## Exercise
In the entries below, find the line with "chain (chunks_of (env_open" and the line with "(∀ i r tx, update_dataset_tx". Print those two and everything between them exactly, and nothing else.

··· Input material ···

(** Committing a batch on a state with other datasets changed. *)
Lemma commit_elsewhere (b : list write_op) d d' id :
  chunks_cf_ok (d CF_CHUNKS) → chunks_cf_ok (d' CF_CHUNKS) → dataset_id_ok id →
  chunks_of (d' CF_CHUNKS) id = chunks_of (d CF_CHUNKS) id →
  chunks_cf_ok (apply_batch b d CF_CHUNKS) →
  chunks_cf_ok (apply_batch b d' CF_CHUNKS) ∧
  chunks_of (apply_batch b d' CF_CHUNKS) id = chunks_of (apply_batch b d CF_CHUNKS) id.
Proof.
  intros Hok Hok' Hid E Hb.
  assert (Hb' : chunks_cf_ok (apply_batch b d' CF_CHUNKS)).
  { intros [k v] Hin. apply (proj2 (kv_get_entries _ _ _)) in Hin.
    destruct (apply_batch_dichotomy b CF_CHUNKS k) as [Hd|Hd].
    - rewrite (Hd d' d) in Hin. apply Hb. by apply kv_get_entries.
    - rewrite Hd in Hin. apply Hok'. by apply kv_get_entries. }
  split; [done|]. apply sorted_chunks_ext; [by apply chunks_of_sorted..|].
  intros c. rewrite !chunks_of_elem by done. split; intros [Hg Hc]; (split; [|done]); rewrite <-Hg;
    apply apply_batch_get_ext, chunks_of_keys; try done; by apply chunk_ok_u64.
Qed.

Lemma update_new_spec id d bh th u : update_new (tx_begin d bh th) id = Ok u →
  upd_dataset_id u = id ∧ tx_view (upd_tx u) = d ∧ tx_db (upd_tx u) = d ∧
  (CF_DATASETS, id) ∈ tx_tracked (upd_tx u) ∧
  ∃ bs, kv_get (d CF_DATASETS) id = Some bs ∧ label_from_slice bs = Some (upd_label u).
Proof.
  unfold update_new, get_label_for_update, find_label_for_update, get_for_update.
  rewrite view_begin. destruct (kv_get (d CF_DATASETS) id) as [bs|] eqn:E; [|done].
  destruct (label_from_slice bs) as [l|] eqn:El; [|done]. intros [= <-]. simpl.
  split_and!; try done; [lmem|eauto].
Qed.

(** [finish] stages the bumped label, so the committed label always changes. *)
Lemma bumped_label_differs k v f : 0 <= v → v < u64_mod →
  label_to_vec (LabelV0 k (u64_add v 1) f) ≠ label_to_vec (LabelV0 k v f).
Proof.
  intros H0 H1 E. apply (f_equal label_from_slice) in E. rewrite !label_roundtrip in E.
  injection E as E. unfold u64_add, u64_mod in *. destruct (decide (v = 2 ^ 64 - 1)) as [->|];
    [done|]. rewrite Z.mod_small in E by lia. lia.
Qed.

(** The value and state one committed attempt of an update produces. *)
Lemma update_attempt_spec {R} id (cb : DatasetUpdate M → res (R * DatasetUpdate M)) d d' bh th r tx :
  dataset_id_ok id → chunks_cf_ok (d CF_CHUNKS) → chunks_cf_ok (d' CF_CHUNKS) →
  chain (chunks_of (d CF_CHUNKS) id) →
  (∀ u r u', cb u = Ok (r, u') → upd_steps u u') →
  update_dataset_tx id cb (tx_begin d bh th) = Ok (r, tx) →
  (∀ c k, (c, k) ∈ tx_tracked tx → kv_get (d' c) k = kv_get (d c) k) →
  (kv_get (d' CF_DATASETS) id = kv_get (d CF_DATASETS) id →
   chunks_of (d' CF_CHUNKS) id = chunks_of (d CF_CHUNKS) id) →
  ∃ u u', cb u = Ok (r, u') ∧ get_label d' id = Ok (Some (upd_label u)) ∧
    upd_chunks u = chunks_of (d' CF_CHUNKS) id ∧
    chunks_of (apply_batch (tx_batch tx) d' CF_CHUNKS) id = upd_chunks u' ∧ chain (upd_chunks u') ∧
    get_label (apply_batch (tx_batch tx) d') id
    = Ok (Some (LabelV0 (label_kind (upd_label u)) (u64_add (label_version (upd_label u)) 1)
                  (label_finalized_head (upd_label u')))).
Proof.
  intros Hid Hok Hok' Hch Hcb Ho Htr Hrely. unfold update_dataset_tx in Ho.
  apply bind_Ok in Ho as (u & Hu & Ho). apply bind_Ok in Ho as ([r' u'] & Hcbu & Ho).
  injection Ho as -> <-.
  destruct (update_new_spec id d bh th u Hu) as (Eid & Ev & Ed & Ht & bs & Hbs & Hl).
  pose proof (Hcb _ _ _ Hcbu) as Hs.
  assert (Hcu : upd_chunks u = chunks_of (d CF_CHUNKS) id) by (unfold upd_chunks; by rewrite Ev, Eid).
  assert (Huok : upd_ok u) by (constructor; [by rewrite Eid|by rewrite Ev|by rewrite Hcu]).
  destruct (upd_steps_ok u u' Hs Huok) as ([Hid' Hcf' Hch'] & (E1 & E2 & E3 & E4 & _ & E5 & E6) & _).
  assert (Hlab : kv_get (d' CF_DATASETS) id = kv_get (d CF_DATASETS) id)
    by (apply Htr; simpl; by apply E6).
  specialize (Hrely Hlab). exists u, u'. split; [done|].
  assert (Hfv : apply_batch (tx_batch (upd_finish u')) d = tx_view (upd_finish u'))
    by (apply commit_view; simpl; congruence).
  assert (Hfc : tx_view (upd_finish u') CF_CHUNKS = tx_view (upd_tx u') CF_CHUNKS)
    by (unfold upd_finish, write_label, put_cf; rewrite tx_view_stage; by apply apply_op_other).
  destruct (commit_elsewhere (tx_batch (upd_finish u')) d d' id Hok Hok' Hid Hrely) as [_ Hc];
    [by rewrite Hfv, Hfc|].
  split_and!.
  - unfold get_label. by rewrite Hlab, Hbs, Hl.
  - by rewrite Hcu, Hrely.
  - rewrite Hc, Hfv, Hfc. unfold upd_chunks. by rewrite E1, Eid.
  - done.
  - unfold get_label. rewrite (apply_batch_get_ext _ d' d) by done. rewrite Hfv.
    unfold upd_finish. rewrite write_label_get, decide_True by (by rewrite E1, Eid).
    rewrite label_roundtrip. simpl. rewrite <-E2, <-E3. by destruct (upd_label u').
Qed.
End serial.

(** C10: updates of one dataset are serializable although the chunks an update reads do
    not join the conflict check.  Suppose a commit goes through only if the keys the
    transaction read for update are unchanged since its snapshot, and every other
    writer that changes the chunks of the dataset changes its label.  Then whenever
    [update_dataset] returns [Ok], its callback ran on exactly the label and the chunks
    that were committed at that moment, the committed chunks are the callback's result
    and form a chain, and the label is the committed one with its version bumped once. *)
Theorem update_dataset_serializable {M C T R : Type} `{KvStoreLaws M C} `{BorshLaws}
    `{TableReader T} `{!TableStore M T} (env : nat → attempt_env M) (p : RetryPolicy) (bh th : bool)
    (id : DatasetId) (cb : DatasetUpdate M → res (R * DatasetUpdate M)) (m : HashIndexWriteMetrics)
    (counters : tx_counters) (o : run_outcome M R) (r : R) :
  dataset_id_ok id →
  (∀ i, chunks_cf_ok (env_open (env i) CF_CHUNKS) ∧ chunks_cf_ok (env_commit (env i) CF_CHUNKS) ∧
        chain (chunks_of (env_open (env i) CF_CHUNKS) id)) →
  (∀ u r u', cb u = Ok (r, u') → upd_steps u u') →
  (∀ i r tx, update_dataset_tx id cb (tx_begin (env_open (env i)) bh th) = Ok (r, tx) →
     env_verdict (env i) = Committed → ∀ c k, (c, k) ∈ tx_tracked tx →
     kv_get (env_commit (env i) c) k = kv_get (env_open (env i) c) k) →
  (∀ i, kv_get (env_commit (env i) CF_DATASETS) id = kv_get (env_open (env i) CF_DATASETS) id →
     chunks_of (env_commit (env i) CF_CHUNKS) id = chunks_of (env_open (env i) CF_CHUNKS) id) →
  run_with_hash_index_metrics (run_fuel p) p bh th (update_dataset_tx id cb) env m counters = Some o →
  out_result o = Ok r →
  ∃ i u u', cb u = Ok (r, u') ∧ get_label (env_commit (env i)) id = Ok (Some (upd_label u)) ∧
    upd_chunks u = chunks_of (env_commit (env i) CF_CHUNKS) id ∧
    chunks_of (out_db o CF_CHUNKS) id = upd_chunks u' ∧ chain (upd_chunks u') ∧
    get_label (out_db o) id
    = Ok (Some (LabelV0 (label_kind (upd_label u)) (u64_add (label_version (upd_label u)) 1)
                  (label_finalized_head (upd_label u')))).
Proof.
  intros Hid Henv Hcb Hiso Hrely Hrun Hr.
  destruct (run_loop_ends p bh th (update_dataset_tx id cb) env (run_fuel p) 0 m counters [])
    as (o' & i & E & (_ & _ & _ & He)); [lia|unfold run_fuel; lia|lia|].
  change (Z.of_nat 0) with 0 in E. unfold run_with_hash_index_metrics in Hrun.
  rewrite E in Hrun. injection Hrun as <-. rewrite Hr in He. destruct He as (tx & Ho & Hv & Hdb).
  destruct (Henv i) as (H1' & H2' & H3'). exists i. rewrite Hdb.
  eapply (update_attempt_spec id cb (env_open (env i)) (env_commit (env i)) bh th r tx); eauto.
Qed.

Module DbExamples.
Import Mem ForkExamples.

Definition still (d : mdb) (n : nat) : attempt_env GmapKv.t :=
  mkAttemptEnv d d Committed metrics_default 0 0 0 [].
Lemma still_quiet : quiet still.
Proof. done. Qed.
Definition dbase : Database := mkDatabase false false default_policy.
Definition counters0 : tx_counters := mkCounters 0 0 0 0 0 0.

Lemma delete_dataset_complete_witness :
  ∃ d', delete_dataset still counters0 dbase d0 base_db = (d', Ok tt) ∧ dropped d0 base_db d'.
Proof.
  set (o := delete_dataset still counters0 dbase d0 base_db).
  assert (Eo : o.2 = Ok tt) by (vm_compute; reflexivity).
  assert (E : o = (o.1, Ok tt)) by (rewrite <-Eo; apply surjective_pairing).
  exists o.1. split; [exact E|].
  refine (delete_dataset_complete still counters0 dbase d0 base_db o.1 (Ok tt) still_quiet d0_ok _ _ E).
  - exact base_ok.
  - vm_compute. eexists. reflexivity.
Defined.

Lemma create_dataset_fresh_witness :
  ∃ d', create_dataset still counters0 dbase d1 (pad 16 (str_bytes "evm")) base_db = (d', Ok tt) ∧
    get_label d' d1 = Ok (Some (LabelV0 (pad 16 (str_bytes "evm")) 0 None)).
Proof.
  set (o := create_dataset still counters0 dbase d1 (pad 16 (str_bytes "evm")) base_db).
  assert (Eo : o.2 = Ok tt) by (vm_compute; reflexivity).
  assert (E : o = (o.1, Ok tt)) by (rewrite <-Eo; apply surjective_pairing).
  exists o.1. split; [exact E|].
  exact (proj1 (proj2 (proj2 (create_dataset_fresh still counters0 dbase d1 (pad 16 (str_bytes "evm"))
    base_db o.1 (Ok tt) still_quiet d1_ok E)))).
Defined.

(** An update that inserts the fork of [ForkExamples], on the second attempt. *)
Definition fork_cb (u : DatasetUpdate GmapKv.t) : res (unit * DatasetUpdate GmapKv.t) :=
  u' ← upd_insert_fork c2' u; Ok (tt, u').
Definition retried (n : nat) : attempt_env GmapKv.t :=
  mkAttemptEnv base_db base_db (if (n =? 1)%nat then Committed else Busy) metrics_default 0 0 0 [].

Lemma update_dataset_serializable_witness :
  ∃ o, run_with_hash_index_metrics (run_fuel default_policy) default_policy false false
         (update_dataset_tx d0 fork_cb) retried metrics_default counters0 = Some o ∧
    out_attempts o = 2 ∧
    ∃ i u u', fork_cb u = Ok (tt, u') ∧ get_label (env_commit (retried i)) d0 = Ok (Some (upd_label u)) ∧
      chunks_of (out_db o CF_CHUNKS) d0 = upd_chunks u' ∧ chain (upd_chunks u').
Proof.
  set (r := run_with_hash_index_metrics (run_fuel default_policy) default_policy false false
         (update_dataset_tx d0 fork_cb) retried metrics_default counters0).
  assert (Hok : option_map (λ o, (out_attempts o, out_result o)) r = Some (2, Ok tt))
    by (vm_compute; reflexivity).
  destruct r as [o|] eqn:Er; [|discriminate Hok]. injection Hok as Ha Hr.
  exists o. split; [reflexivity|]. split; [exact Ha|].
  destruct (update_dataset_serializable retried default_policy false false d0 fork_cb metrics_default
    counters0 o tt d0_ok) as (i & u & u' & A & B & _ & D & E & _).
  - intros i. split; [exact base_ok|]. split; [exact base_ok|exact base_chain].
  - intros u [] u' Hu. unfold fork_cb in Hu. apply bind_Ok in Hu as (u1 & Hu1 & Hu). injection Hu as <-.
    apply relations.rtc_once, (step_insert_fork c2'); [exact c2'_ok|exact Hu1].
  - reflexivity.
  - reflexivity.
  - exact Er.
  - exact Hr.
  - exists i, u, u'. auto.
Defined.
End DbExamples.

···

## Output for this exercise
        chain (chunks_of (env_open (env i) CF_CHUNKS) id)) →
  (∀ u r u', cb u = Ok (r, u') → upd_steps u u') →
  (∀ i r tx, update_dataset_tx id cb (tx_begin (env_open (env i)) bh th) = Ok (r, tx) →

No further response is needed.